RECORDS FOR THE TASK:
(** The events and the result of a dial. *)
Lemma Dial_dialled ctx peer c e :
  wp (Dial cfg ctx peer c) (fun r e' =>
    exists l, log e' = log e ++ [EMetric (Count metricDialAttempts 1 [])] ++ l ++
                     [EMetric (Count metricDialResults 1 [labelResult (dial_label r)])] /\
    dialled peer c r l) e.
Proof.
  assert (Hfin : forall r e2 l, log e2 = log e ++ [EMetric (Count metricDialAttempts 1 [])] ++ l -> dialled peer c r l ->
    wp (count metricDialResults [labelResult (dial_label r)];; mret r) (fun r e' =>
      exists l, log e' = log e ++ [EMetric (Count metricDialAttempts 1 [])] ++ l ++
                     [EMetric (Count metricDialResults 1 [labelResult (dial_label r)])] /\ dialled peer c r l) e2).
  { intros r e2 l Hl Hq. apply wp_bind, wp_modify, wp_ret. exists l. split; [|done].
    simpl. rewrite Hl. simpl. by rewrite <- !app_assoc. }
  unfold Dial. apply wp_bind, wp_modify, wp_bind. unfold dial. apply wp_bind.
  eapply wp_mono; [apply dial_start_orders|]. intros [uid|er] e1 (l & Hl & Ho); simpl in Hl;
    rewrite <- app_assoc in Hl.
  - destruct Ho as [id Ho]. unfold dial_wait.
    assert (Hq : forall r l', r = dial_return (c uid) -> l' = dial_after uid (c uid) -> dialled peer c r (l ++ l')).
    { intros r l' -> ->. right. by exists uid, id, l. }
    destruct (c uid) as [r|err late|].
    + apply wp_ret, (Hfin _ _ (l ++ [])); [by rewrite app_nil_r|by apply Hq].
    + apply wp_bind, wp_modify, wp_bind.
      eapply wp_mono; [apply (wp_late late)|]. intros [] e2 Hl2. simpl in Hl2. rewrite Hl in Hl2.
      simpl in Hl2. rewrite <- !app_assoc in Hl2.
      assert (Hl3 : log e2 = log e ++ [EMetric (Count metricDialAttempts 1 [])] ++
        l ++ dial_after uid (DialCtx err late)) by (rewrite Hl2; simpl; by rewrite <- ?app_assoc).
      specialize (Hq _ _ eq_refl eq_refl). unfold dial_return in Hq.
      destruct (errIs err context_DeadlineExceeded); (apply wp_ret, (Hfin _ _ _ Hl3), Hq).
    + apply wp_ret, (Hfin _ _ (l ++ [])); [by rewrite app_nil_r|by apply Hq].
  - apply wp_ret, (Hfin _ _ l); [done|]. left. by exists er.
Qed.

(** ** The listener

    [push] checks for a closed listener and then queues: when [Close] runs in between and
    [select] picks the queue, the connection stays in the queue of a closed listener,
    after [Close] has drained it. *)
Lemma push_after_close p e :
  ln e = Some {| ln_accept := []; ln_closed := false |} -> 0 < AcceptBacklog cfg ->
  let e1 := snd (ln_Close e) in
  let e2 := snd (push_send cfg false p e1) in
  fst (push_check e) = None /\ fst (push_send cfg false p e1) = None /\
  ln e1 = Some {| ln_accept := []; ln_closed := true |} /\
  ln e2 = Some {| ln_accept := [p]; ln_closed := true |}.
Proof.
  intros Hl Hb.
  assert (Hc : fst (push_check e) = None)
    by (unfold push_check, mbind, state_m_bind, get_s; simpl; by rewrite Hl).
  assert (Hl1 : ln (snd (ln_Close e)) = Some {| ln_accept := []; ln_closed := true |}).
  { unfold ln_Close, drain, mbind, state_m_bind, get_s. simpl. rewrite Hl. simpl. by rewrite Hl. }
  intros e1 e2. split; [done|]. unfold e2. fold e1 in Hl1.
  unfold push_send, mbind, state_m_bind, get_s. simpl. rewrite Hl1. simpl.
  assert ((zlen (@nil pendingConn) <? AcceptBacklog cfg) = true) as -> by (apply Z.ltb_lt; exact Hb). done.
Qed.
End props.
(** ** A session's step *)

Lemma owners_split uid s y :
  sys_inv y -> sys_run y !! uid = Some s ->
  let O := run_owners (delete uid (sys_run y)) ∪ recv_owner y in
  uid ∉ O /\ owners_of y = owners uid O (releaseSlot s).
Proof.
  intros Hi Hl O. split.
  - intros Hin. apply elem_of_union in Hin as [Hin|Hin].
    + apply elem_run_owners in Hin as (s' & Hs' & _). by rewrite lookup_delete_eq in Hs'.
    + unfold recv_owner in Hin. destruct (sys_recv y) eqn:Er; try set_solver.
      destruct (si_recv _ Hi _ _ Er). apply elem_of_singleton in Hin. subst. congruence.
  - unfold owners_of, owners, O. rewrite <- (insert_id (sys_run y) uid s) at 1 by done.
    rewrite run_owners_insert. destruct (releaseSlot s); [|done]. apply leibniz_equiv. set_solver.
Qed.

Lemma sys_inv_go uid a s s' y :
  sys_inv y -> sys_run y !! uid = Some s -> session_step cfg a (present y s) = Some s' ->
  sys_inv (y <| sys_ep := ep s' |> <| sys_factory := factory s' |>
             <| sys_run := <[uid := s']> (sys_run y) |>).
Proof.
  intros Hi Hl Hs. destruct (owners_split uid s y Hi Hl) as [Hout Hown]. cbv zeta in Hout, Hown.
  set (O := run_owners (delete uid (sys_run y)) ∪ recv_owner y) in *.
  destruct (si_entry _ Hi uid s Hl) as [Hu Hold Hph Hst].
  assert (Hlive : finished s = false /\ pc s <> PcDone).
  { destruct Hst as [?|(Hf & Hd & _)]; [done|]. exfalso. destruct a as [| | |[]]; simpl in Hs; by rewrite Hd in Hs. }
  assert (Hc : closing uid (s_id s) (s_peer s) (s_role s) O (sessions (sys_ep y)) (next_uid (sys_ep y))
                 (view_of (present y s))).
  { split; [|done]. split; simpl; try done. rewrite <- Hown. apply Hi. }
  assert (Htab : sessions (sys_ep y) !! s_id s = Some (uid, s_peer s)).
  { apply (si_table _ Hi). exists s. by destruct Hlive. }
  destruct (session_step_slots cfg uid (s_id s) (s_peer s) (s_role s) O (sessions (sys_ep y))
    (next_uid (sys_ep y)) Hout a (present y s) s' Hs Hc Hph) as [Hph' Hv].
  assert (Hb : base uid (s_id s) (s_peer s) (s_role s) O (next_uid (sys_ep y)) (view_of s') /\
    (finished s' = false /\ pc s' <> PcDone /\ sessions (ep s') = sessions (sys_ep y) \/
     finished s' = true /\ pc s' = PcDone /\ releaseSlot s' = false /\
     sessions (ep s') = delete (s_id s) (sessions (sys_ep y)))).
  { destruct Hv as [(Hb & [Hf Hd] & Ht)|[Hb Hf Hd Ht Hsl]]; (split; [done|]); [by left|right].
    split_and!; try done. simpl in Ht. rewrite Ht. unfold without. rewrite Htab. by rewrite bool_decide_eq_true_2. }
  destruct Hb as [[Hu' Hid Hpe Hro Hinv Hnx] Hend]. simpl in *.
  constructor; simpl.
  - unfold owners_of, recv_owner. simpl. rewrite run_owners_insert.
    replace (_ ∪ _) with (owners uid O (releaseSlot s')); [done|].
    unfold owners, O, recv_owner. apply leibniz_equiv. destruct (releaseSlot s'); set_solver.
  - rewrite Hnx. intros u s1 Hs1. apply lookup_insert_Some in Hs1 as [[<- <-]|[Hne Hs1]].
    + constructor; try done. naive_solver.
    + by apply Hi.
  - intros id u p. destruct (decide (u = uid)) as [->|Hne].
    + rewrite lookup_insert_eq. destruct Hend as [(Hf & _ & ->)|(Hf & _ & _ & ->)].
      * rewrite (si_table _ Hi). rewrite Hl. split; intros (s1 & [= <-] & ? & ? & ?); eexists; split; try done;
          split_and!; try congruence. by destruct Hlive.
      * split; [|intros (s1 & [= <-] & _ & _ & ?); congruence].
        intros Hx. apply lookup_delete_Some in Hx as [Hne Hx]. apply (si_table _ Hi) in Hx as (s1 & Hs1 & ? & _).
        rewrite Hl in Hs1. simplify_eq.
    + rewrite lookup_insert_ne by done. rewrite <- (si_table _ Hi).
      destruct Hend as [(_ & _ & ->)|(_ & _ & _ & ->)]; [done|]. rewrite lookup_delete_Some.
      split; [by intros []|]. intros Hx. split; [|done]. intros <-. rewrite Htab in Hx. simplify_eq.
  - rewrite Hnx. intros sig u Hr. destruct (si_recv _ Hi sig u Hr) as [Hno Hlt]. split; [|done].
    rewrite lookup_insert_ne; [done|]. intros <-. congruence.
Qed.

(** ** The receive loop *)

Lemma recv_idle_owners y : (forall sig u, sys_recv y <> RecvAdd sig u) -> recv_owner y = ∅.
Proof. unfold recv_owner. intros Hn. destruct (sys_recv y) eqn:Er; try done. by destruct (Hn sig uid). Qed.

Lemma sys_inv_place y pl :
  (forall sig u, sys_recv y <> RecvAdd sig u) -> (forall sig u, pl <> RecvAdd sig u) ->
  sys_inv y -> sys_inv (y <| sys_recv := pl |>).
Proof.
  intros Hy Hp Hi. apply (sys_inv_places y); try done.
  - rewrite !recv_idle_owners; done.
  - intros sig u Hr. by destruct (Hp sig u).
Qed.

Lemma op_recv {A} (m : state_m (Endpoint W D) A) y : sys_recv (op m y) = sys_recv y.
Proof. unfold op, run_op. by destruct (m (sys_ep y)). Qed.

Lemma sys_inv_receive r y y' : sys_inv y -> receive_exec cfg r y = Some y' -> sys_inv y'.
Proof.
  unfold receive_exec. intros Hi. destruct (sys_recv y) eqn:Er; try done. destruct r as [sig|err].
  - pose proof (idle_route_lookup (W := W) (D := D) cfg sig) as Hm.
    pose proof (sys_inv_idle _ y Hm Hi) as Hi1. unfold op in Hi1.
    pose proof (op_recv (route_lookup cfg sig) y) as Hr1. unfold op in Hr1. rewrite Er in Hr1.
    destruct (run_op _ y) as [[| uid|] y1]; intros [= <-]; [done|by apply sys_inv_post|].
    simpl in Hr1. by apply sys_inv_place; [intros ? ?; rewrite Hr1| |].
  - intros [= <-]. apply sys_inv_place; [intros ? ?; by rewrite op_recv, Er|done|].
    apply sys_inv_idle; [apply (idle_receive_error cfg)|done].
Qed.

TASK GOAL: Within the material above, extract exactly the lines that start at the line containing "assert (Hl3 : log" and stop after the line containing "Lemma owners_split uid", and only those.

OUTPUT OF THE EXERCISE:
      assert (Hl3 : log e2 = log e ++ [EMetric (Count metricDialAttempts 1 [])] ++
        l ++ dial_after uid (DialCtx err late)) by (rewrite Hl2; simpl; by rewrite <- ?app_assoc).
      specialize (Hq _ _ eq_refl eq_refl). unfold dial_return in Hq.
      destruct (errIs err context_DeadlineExceeded); (apply wp_ret, (Hfin _ _ _ Hl3), Hq).
    + apply wp_ret, (Hfin _ _ (l ++ [])); [by rewrite app_nil_r|by apply Hq].
  - apply wp_ret, (Hfin _ _ l); [done|]. left. by exists er.
Qed.

(** ** The listener

    [push] checks for a closed listener and then queues: when [Close] runs in between and
    [select] picks the queue, the connection stays in the queue of a closed listener,
    after [Close] has drained it. *)
Lemma push_after_close p e :
  ln e = Some {| ln_accept := []; ln_closed := false |} -> 0 < AcceptBacklog cfg ->
  let e1 := snd (ln_Close e) in
  let e2 := snd (push_send cfg false p e1) in
  fst (push_check e) = None /\ fst (push_send cfg false p e1) = None /\
  ln e1 = Some {| ln_accept := []; ln_closed := true |} /\
  ln e2 = Some {| ln_accept := [p]; ln_closed := true |}.
Proof.
  intros Hl Hb.
  assert (Hc : fst (push_check e) = None)
    by (unfold push_check, mbind, state_m_bind, get_s; simpl; by rewrite Hl).
  assert (Hl1 : ln (snd (ln_Close e)) = Some {| ln_accept := []; ln_closed := true |}).
  { unfold ln_Close, drain, mbind, state_m_bind, get_s. simpl. rewrite Hl. simpl. by rewrite Hl. }
  intros e1 e2. split; [done|]. unfold e2. fold e1 in Hl1.
  unfold push_send, mbind, state_m_bind, get_s. simpl. rewrite Hl1. simpl.
  assert ((zlen (@nil pendingConn) <? AcceptBacklog cfg) = true) as -> by (apply Z.ltb_lt; exact Hb). done.
Qed.
End props.
(** ** A session's step *)

Lemma owners_split uid s y :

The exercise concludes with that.